→ **REQUIREMENT**:
Beginning with the line below that contains "gives [nan] (for" and ending with the line that contains "PInf, _ => true", copy every line exactly. Copy nothing else.

(DATA EXCERPTS)

(** * Multi-object tracking challenge: detection evaluation and motion prediction

    A shallow embedding of
    - [src/detector/data_obj_detect.py]: the greedy IoU matcher
      [tp_and_fp_of_detection], the metric aggregator
      [detection_metrics_from_tp_and_fp] and the two evaluation drivers of
      [MOT16ObjDetect];
    - [src/motion_prediction/kalman.py]: the geometry codec, the matrices of
      [SORTKalmanFilter], [KalmanFilter.smooth], [obj_is_moving] and
      [freeze_at_mean].

    Numbers.  The Python code computes in IEEE floating point.  The model is
    the exact-arithmetic idealisation: the detection module computes over the
    rationals [Q], extended with the three non-finite values the code can
    produce ([-np.inf] is written in the source, a division by zero yields
    [inf] or [nan]); the motion module, which takes square roots, computes
    over the reals [R].  Rounding is not modelled. *)

From Stdlib Require Import String QArith Qminmax Qabs List Lia Bool Arith ZArith.
From Stdlib Require Import Lqa Permutation.
From Stdlib Require Import Reals Lra.
Import ListNotations.

(** ** Python results: a value or a raised exception *)

Inductive exn : Type :=
  NameError | IndexError | ValueError | KeyError | CvError.

Inductive result (A : Type) : Type :=
| Ok (a : A)
| Raise (e : exn).
Arguments Ok {A} a.
Arguments Raise {A} e.

Definition bind {A B : Type} (r : result A) (k : A -> result B) : result B :=
  match r with
  | Ok a => k a
  | Raise e => Raise e
  end.

Notation "x <- r ;; k" := (bind r (fun x => k))
  (at level 61, r at next level, right associativity).

(** [a[i] = v] on a numpy array: IndexError out of range. *)
Fixpoint set_item {A : Type} (l : list A) (i : nat) (v : A) : result (list A) :=
  match l, i with
  | [], _ => Raise IndexError
  | _ :: t, O => Ok (v :: t)
  | x :: t, S i' => t' <- set_item t i' v ;; Ok (x :: t')
  end.

(** [a[i]] on a numpy array. *)
Definition get_item {A : Type} (l : list A) (i : nat) : result A :=
  match nth_error l i with
  | Some x => Ok x
  | None => Raise IndexError
  end.

(** ** Detection evaluation ([data_obj_detect.py]) *)

Module Detect.

Local Open Scope Q_scope.

(** *** Floats with the non-finite values *)

Inductive xfloat : Type :=
| Fin (q : Q)
| PInf
| NInf
| NaN.

Definition Qlt_bool (a b : Q) : bool := negb (Qle_bool b a).

(** [a / b] on finite floats, numpy semantics: no exception, a zero divisor
    gives [nan] (for [0/0]) or a signed infinity. *)
Definition fdiv (a b : Q) : xfloat :=
  if Qeq_bool b 0 then
    if Qeq_bool a 0 then NaN
    else if Qlt_bool 0 a then PInf else NInf
  else Fin (a / b).

(** [x > y]; any comparison with [nan] is false. *)
Definition xgtb (x y : xfloat) : bool :=
  match x, y with
  | NaN, _ | _, NaN => false
  | PInf, PInf => false
  | PInf, _ => true
  | _, PInf => false
  | NInf, _ => false
  | Fin _, NInf => true
  | Fin a, Fin b => Qlt_bool b a
  end.

(** [np.maximum] on two values: [nan] propagates. *)
Definition xmaximum (a b : xfloat) : xfloat :=
  match a, b with
  | NaN, _ => NaN
  | _, NaN => NaN
  | _, _ => if xgtb b a then b else a
  end.

(** [np.max] of a one-dimensional array; raises on an empty array. *)
Definition np_max (l : list xfloat) : result xfloat :=
  match l with
  | [] => Raise ValueError
  | x :: t => Ok (fold_left xmaximum t x)
  end.

(** [x] replaces the running best of [np.argmax]: the first [nan] wins and is
    never replaced, otherwise a strictly larger value wins. *)
Definition better (x best : xfloat) : bool :=
  match best, x with
  | NaN, _ => false
  | _, NaN => true
  | _, _ => xgtb x best
  end.

Fixpoint argmax_from (best : xfloat) (bi i : nat) (l : list xfloat) : nat :=
  match l with
  | [] => bi
  | x :: t =>
      if better x best then argmax_from x i (S i) t
      else argmax_from best bi (S i) t
  end.

(** [np.argmax]: index of the first occurrence of the maximum. *)
Definition np_argmax (l : list xfloat) : result nat :=
  match l with
  | [] => Raise ValueError
  | x :: t => Ok (argmax_from x 0%nat 1%nat t)
  end.

(** *** Boxes and the pixel-inclusive IoU *)

Record box : Type := mkBox { bx1 : Q; by1 : Q; bx2 : Q; by2 : Q }.

(** One entry of [overlaps] (lines 375-390): the IoU of detection [d] with
    ground-truth row [g], every extent taken with [+ 1.0]. *)
Definition overlap (d g : box) : xfloat :=
  let ixmin := Qmax (bx1 g) (bx1 d) in
  let iymin := Qmax (by1 g) (by1 d) in
  let ixmax := Qmin (bx2 g) (bx2 d) in
  let iymax := Qmin (by2 g) (by2 d) in
  let iw := Qmax (ixmax - ixmin + 1) 0 in
  let ih := Qmax (iymax - iymin + 1) 0 in
  let inters := iw * ih in
  let uni :=
    (bx2 d - bx1 d + 1) * (by2 d - by1 d + 1)
    + (bx2 g - bx1 g + 1) * (by2 g - by1 g + 1)
    - inters in
  fdiv inters uni.
Lemma inv_delete_front cap m (lru : K) rest :
  inv cap m (lru :: rest) → inv (cap - 1) (delete lru m) rest.
Proof.
  intros (Hdom & Hnd & Hsz). apply NoDup_cons in Hnd as [Hnin Hnd].
  assert (is_Some (m !! lru)) as [x Hx].
  { apply elem_of_dom. rewrite Hdom. set_solver. }
  split_and!; [|done|].
  - rewrite dom_delete_L, Hdom, list_to_set_cons.
    apply (not_elem_of_list_to_set (C:=gset K)) in Hnin. set_solver.
  - pose proof (map_size_delete lru m) as Hd. rewrite Hx in Hd. cbn in Hd.
    assert (size m ≠ 0).
    { intros Hz. apply map_size_empty_inv in Hz. by rewrite Hz in Hx. }
    lia.
Qed.

Lemma inv_delete cap m (l1 l2 : list K) key :
  inv cap m (l1 ++ key :: l2) → key ∉ l1 → inv cap (delete key m) (l1 ++ l2).
Proof.
  intros (Hdom & Hnd & Hsz) Hl1.
  assert (key ∉ l2 ∧ NoDup (l1 ++ l2)) as [Hl2 Hnd'].
  { rewrite <- Permutation_middle in Hnd.
    apply NoDup_cons in Hnd as [Hn ?]. rewrite elem_of_app in Hn. naive_solver. }
  split_and!; [|done|].
  - rewrite dom_delete_L, Hdom, !list_to_set_app_L, list_to_set_cons.
    apply (not_elem_of_list_to_set (C:=gset K)) in Hl1, Hl2. set_solver.
  - pose proof (map_size_delete key m) as Hd. destruct (m !! key); cbn in Hd; lia.
Qed.

(** The three cases of [__setitem__] on a cache that satisfies the
    invariants and has a positive capacity. *)
Lemma setitem_effect_present cap m ks key v old (l1 l2 : list K) :
  inv cap m ks → m !! key = Some old → ks = l1 ++ key :: l2 → key ∉ l1 →
  setitem_effect (VInt cap) m ks key v = (Returned tt, (<[key:=v]> m, l1 ++ l2 ++ [key])).
Proof.
  intros Hinv Hk -> Hl1. unfold setitem_effect. rewrite Hk.
  assert (remove_first key (l1 ++ key :: l2) = Some (l1 ++ l2)) as ->.
  { apply remove_first_Some. eauto. }
  by rewrite <- app_assoc.
Qed.

Lemma setitem_effect_full cap m ks key v :
  inv cap m ks → (0 < cap)%Z → m !! key = None → Z.of_nat (size m) = cap →
  ∃ lru rest, ks = lru :: rest ∧ is_Some (m !! lru) ∧
    setitem_effect (VInt cap) m ks key v =
    (Returned tt, (<[key:=v]> (delete lru m), rest ++ [key])).
Proof.
  intros Hinv Hpos Hk Hsz. pose proof (inv_length _ _ _ Hinv) as Hlen.
  destruct ks as [|lru rest]; [cbn in Hlen; lia|].
  assert (is_Some (m !! lru)) as [x Hx].
  { destruct Hinv as (Hdom & _). apply elem_of_dom. rewrite Hdom. set_solver. }
  exists lru, rest. split_and!; [done|eauto|].
  unfold setitem_effect. rewrite Hk, decide_True by (by rewrite Hsz). by rewrite Hx.
Qed.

(End DATA EXCERPTS)

→ **ANSWER TO THIS PROBLEM**:
    gives [nan] (for [0/0]) or a signed infinity. *)
Definition fdiv (a b : Q) : xfloat :=
  if Qeq_bool b 0 then
    if Qeq_bool a 0 then NaN
    else if Qlt_bool 0 a then PInf else NInf
  else Fin (a / b).

(** [x > y]; any comparison with [nan] is false. *)
Definition xgtb (x y : xfloat) : bool :=
  match x, y with
  | NaN, _ | _, NaN => false
  | PInf, PInf => false
  | PInf, _ => true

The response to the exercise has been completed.